Lemma validate_capability_Ok raw v :
  request_timeout_ms config ≠ 0 → validate_capability config raw pin = Ok v →
  source_id v = raw_id raw ∧ validated_operations v = raw_operations raw ∧
  JsonSchema_compile (raw_input_schema raw) = Ok (validated_input v) ∧
  raw_max_output_bytes (raw_limits raw) <= MAX_CAPABILITY_OUTPUT_BYTES ∧
  ∃ id, as_str id = "mcp/" +:+ server_id config +:+ "/" +:+ raw_id raw ∧
    validated_meta v = capability_meta config raw id pin ∧ admitted (raw_kind raw) (validated_meta v).
Proof.
  intros Hreq Hv. unfold validate_capability, from_manifest, compile_schema in Hv.
  apply result_bind_Ok in Hv as (source & Hs & Hv). apply map_err_Ok, string_id_new_str in Hs.
  apply result_bind_Ok in Hv as (id & Hid & Hv). apply map_err_Ok, string_id_new_str in Hid.
  apply reject_bind_Ok in Hv as [_ Hv]. apply reject_bind_Ok in Hv as [Hc Hv].
  apply reject_bind_Ok in Hv as [Hp Hv]. apply reject_bind_Ok in Hv as [Hl Hv].
  apply reject_bind_Ok in Hv as [_ Hv]. apply result_bind_Ok in Hv as (input & Hin & Hv). apply map_err_Ok in Hin.
  apply result_bind_Ok in Hv as (output & _ & [= <-]). simpl.
  apply reject_Ok, negb_false_iff in Hc. apply validate_phases_Ok in Hp. apply reject_Ok in Hl.
  rewrite !orb_false_iff, !Z.eqb_neq, Z.ltb_ge in Hl. destruct Hl as [[Ht Ho] Hmax].
  rewrite Hs in Hid. split_and!; [done|done|done|done|]. exists id. split_and!; [done|done|].
  by apply security_admitted.
Qed.

(** One entry of the manifest. *)
Lemma load_entry raw v c :
  request_timeout_ms config ≠ 0 → validate_capability config raw pin = Ok v →
  build_capability v tools = Ok c → loaded_from raw c.
Proof.
  intros Hreq Hv Hb. destruct (validate_capability_Ok raw v Hreq Hv) as (Hs & Hop & Hin & Hmax & id & Hid & Hmeta & Ha).
  destruct (build_capability_Ok v c Hb) as [Hcore Htools]. rewrite Hmeta, Hop in Htools.
  split; unfold loaded_meta; rewrite ?Hcore; simpl; rewrite ?Hmeta; try done.
  - by rewrite <- Hmeta.
  - simpl. lia.
Qed.

Definition kept (raw : RawCapability) : Prop := filtered_out config (raw_id raw) (raw_kind raw) = None.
_ _ _
### GOAL OF THE EXERCISE
Give an exact copy of every line from the one holding "apply reject_bind_Ok in Hv as [Hp" through the end of the records, both included, and no other lines.

### SOLVED PROBLEM
  apply reject_bind_Ok in Hv as [Hp Hv]. apply reject_bind_Ok in Hv as [Hl Hv].
  apply reject_bind_Ok in Hv as [_ Hv]. apply result_bind_Ok in Hv as (input & Hin & Hv). apply map_err_Ok in Hin.
  apply result_bind_Ok in Hv as (output & _ & [= <-]). simpl.
  apply reject_Ok, negb_false_iff in Hc. apply validate_phases_Ok in Hp. apply reject_Ok in Hl.
  rewrite !orb_false_iff, !Z.eqb_neq, Z.ltb_ge in Hl. destruct Hl as [[Ht Ho] Hmax].
  rewrite Hs in Hid. split_and!; [done|done|done|done|]. exists id. split_and!; [done|done|].
  by apply security_admitted.
Qed.

(** One entry of the manifest. *)
Lemma load_entry raw v c :
  request_timeout_ms config ≠ 0 → validate_capability config raw pin = Ok v →
  build_capability v tools = Ok c → loaded_from raw c.
Proof.
  intros Hreq Hv Hb. destruct (validate_capability_Ok raw v Hreq Hv) as (Hs & Hop & Hin & Hmax & id & Hid & Hmeta & Ha).
  destruct (build_capability_Ok v c Hb) as [Hcore Htools]. rewrite Hmeta, Hop in Htools.
  split; unfold loaded_meta; rewrite ?Hcore; simpl; rewrite ?Hmeta; try done.
  - by rewrite <- Hmeta.
  - simpl. lia.
Qed.

Definition kept (raw : RawCapability) : Prop := filtered_out config (raw_id raw) (raw_kind raw) = None.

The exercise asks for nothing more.